How we cite our quotes: Citations follow this format: (Book.Chapter.Paragraph)
Quote #4
At times we all seemed children beside him – at most times, but not always, for there was a bluster and zest in Anthony which the rest of us had shed somewhere in our more leisured adolescence, on the playing field or in the school-room; his vices flourished less in the pursuit of pleasure than in the wish to shock. […] He was competitive in the bet-you-can't-do-this style of the private school. […] He was cruel, too, in the wanton, insect-maiming manner of the very young and 'fearless, like a little boy, charging, head down, small fists whirling, at the school prefects. (1.2.26)
It’d interesting that Charles describes Anthony as childish, when he is in fact the one to impart the most important information to Charles regarding Sebastian and Charles’s own artistry. Looks like another example of the inverse relationship between wisdom and age in Brideshead Revisited.
Quote #5
How ungenerously in later life we disclaim the virtuous moods of our youth, living in retrospect long, summer days of unreflecting dissipation, Dresden figures of pastoral gaiety! Our wisdom, we prefer to think, is all of our own gathering, while, if the truth be told, it is, most of it, the last coin of a legacy that dwindles with time. There is no candour in a story of early manhood which leaves out of account the home-sickness for nursery morality, the regrets and resolutions of amendment, the black hours which, like zero on the roulette table, turn up with roughly calculable regularity. (1.3.6)

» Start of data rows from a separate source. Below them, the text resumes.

(** * Pupil IPC backbone helpers ([pupil_interface/zmq_tools.py])

    A shallow embedding of the convenience classes [ZMQ_handler],
    [ZMQ_Actor], [Msg_Receiver], [Msg_Dispatcher] and [Requester], together
    with the properties of the notification dispatch specification that
    can be settled on them.

    Layout:
    - [Py]    : the fragment of Python values, exceptions and control flow
                the module relies on;
    - [Zmq]   : the contract of a zmq socket as the module consumes it
                (multipart send, frame-wise recv, SUB prefix filter, the
                REQ send/recv alternation, the connection monitor);
    - one module per class of the source, methods keeping their names;
    - the theorems. *)

From Stdlib Require Import ZArith List String Ascii Bool Lia.
From Stdlib Require Import SpecFloat DecimalString.
Import ListNotations.
Local Open Scope string_scope.
Local Open Scope list_scope.

(* ================================================================== *)
(** ** Python values, exceptions, outcomes *)

Module Py.

(** Python 2 [str] is a byte string: a Rocq [string] is exactly that. *)
Definition bytes := string.

(** The values that travel through the module: what a notification dict
    may hold, plus plain objects (a [logging.LogRecord] is one). *)
#[warnings="-register-all"]
Inductive value : Type :=
| VNone
| VBool (b : bool)
| VInt (z : Z)
| VFloat (f : spec_float)
| VStr (s : string)
| VTuple (items : list value)
| VList (items : list value)
| VDict (entries : list (string * value))
| VObject (cls : string) (attrs : list (string * value)).

Definition dict := list (string * value).

(** [d.get(key)] / [key in d] : first binding of [key]. *)
Fixpoint lookup (key : string) (d : dict) : option value :=
  match d with
  | [] => None
  | (k, v) :: rest => if String.eqb k key then Some v else lookup key rest
  end.

(** [d.get(key, default)] *)
Definition get (d : dict) (key : string) (default : value) : value :=
  match lookup key d with
  | Some v => v
  | None => default
  end.

(** Truth value testing, as [if x:] performs it. *)
Definition truthy (v : value) : bool :=
  match v with
  | VNone => false
  | VBool b => b
  | VInt z => negb (Z.eqb z 0)
  | VFloat (S754_zero _) => false
  | VFloat _ => true
  | VStr s => negb (String.eqb s "")
  | VTuple [] => false
  | VTuple _ => true
  | VList [] => false
  | VList _ => true
  | VDict [] => false
  | VDict _ => true
  | VObject _ _ => true
  end.

Inductive zmq_errno :=
  EFSM | ENOTSOCK | ENOTSUP | EINVAL | EPROTONOSUPPORT | EAGAIN.

Inductive exn : Type :=
| AssertionError
| KeyError (key : string)
| AttributeError (name : string)
| TypeError
| Exception_ (msg : string)
| SerializerError
| ZMQError (errno : zmq_errno).

(** What a call does to a state [S]: it returns, it raises, or it never
    comes back (a blocking call the peer never answers).  The state is
    kept in all three cases: it is what the rest of the process sees. *)
Inductive outcome (S A : Type) : Type :=
| Ret (a : A) (s : S)
| Raise (e : exn) (s : S)
| Block (s : S).
Arguments Ret {S A} a s.
Arguments Raise {S A} e s.
Arguments Block {S A} s.

Definition M (S A : Type) : Type := S -> outcome S A.

Definition ret {S A} (a : A) : M S A := fun s => Ret a s.
Definition raise {S A} (e : exn) : M S A := fun s => Raise e s.
Definition bind {S A B} (m : M S A) (k : A -> M S B) : M S B :=
  fun s =>
    match m s with
    | Ret a s' => k a s'
    | Raise e s' => Raise e s'
    | Block s' => Block s'
    end.

Definition final_state {S A} (o : outcome S A) : S :=
  match o with
  | Ret _ s => s
  | Raise _ s => s
  | Block s => s
  end.

Definition returned {S A} (o : outcome S A) : bool :=
  match o with
  | Ret _ _ => true
  | _ => false
  end.

(** [for x in xs: body(x)] *)
Fixpoint for_each {S A} (xs : list A) (body : A -> M S unit) : M S unit :=
  match xs with
  | [] => ret tt
  | x :: rest => bind (body x) (fun _ => for_each rest body)
  end.

(** [str.lower()] in the C locale: ASCII letters only. *)
Definition lower_ascii (c : ascii) : ascii :=
  let n := nat_of_ascii c in
  if andb (Nat.leb 65 n) (Nat.leb n 90) then ascii_of_nat (n + 32) else c.

Fixpoint lower (s : string) : string :=
  match s with
  | EmptyString => EmptyString
  | String c rest => String (lower_ascii c) (lower rest)
  end.

Section Builtins.
(** [str()] of floats, containers and objects is left to the
    interpreter; the module only ever formats strings in practice. *)
Variable str_other : value -> string.

(** [str(x)] *)
Definition str (v : value) : string :=
  match v with
  | VStr s => s
  | VNone => "None"
  | VBool true => "True"
  | VBool false => "False"
  | VInt z => NilZero.string_of_int (Z.to_int z)
  | _ => str_other v
  end.

(** [prefix + "%s" % arg] for a format with the single directive
    [%s]: a tuple on the right is the argument list. *)
Definition format_s (prefix : string) (arg : value) : exn + string :=
  match arg with
  | VTuple [x] => inr (prefix ++ str x)%string
  | VTuple _ => inl TypeError
  | _ => inr (prefix ++ str arg)%string
  end.

(** [prefix + x] : concatenation is defined on [str] only. *)
Definition concat_str (prefix : string) (arg : value) : exn + string :=
  match arg with
  | VStr s => inr (prefix ++ s)%string
  | _ => inl TypeError
  end.
End Builtins.

(** [import msgpack as serializer] (or ujson, says the source): an
    external collaborator, fallible in both directions. *)
Record Serializer : Type := {
  dumps : value -> option bytes;
  loads : bytes -> option value
}.

End Py.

All of Brideshead is imbued with this sense of nostalgia for youth. Passages like this one define the novel’s tone.
Quote #6
The languor of Youth – how unique and quintessential it is! How quickly, how irrecoverably, lost! The zest, the generous affections, the illusions, the despair, all the traditional attributes of Youth – all save this – come and go with us through life; […] but languor – the relaxation of yet unwearied sinews, the mind sequestered and self-regarding, the sun standing still in the heavens and the earth throbbing to our own pulse – that belongs to Youth alone and dies with it. […] I, at any rate, believed myself very near heaven, during those languid days at Brideshead. (1.4.1)
For Charles, the act of revisiting Brideshead is very much the act of revisiting his youth. The novel isn’t just about this estate, but what the estate represents in Charles’s past.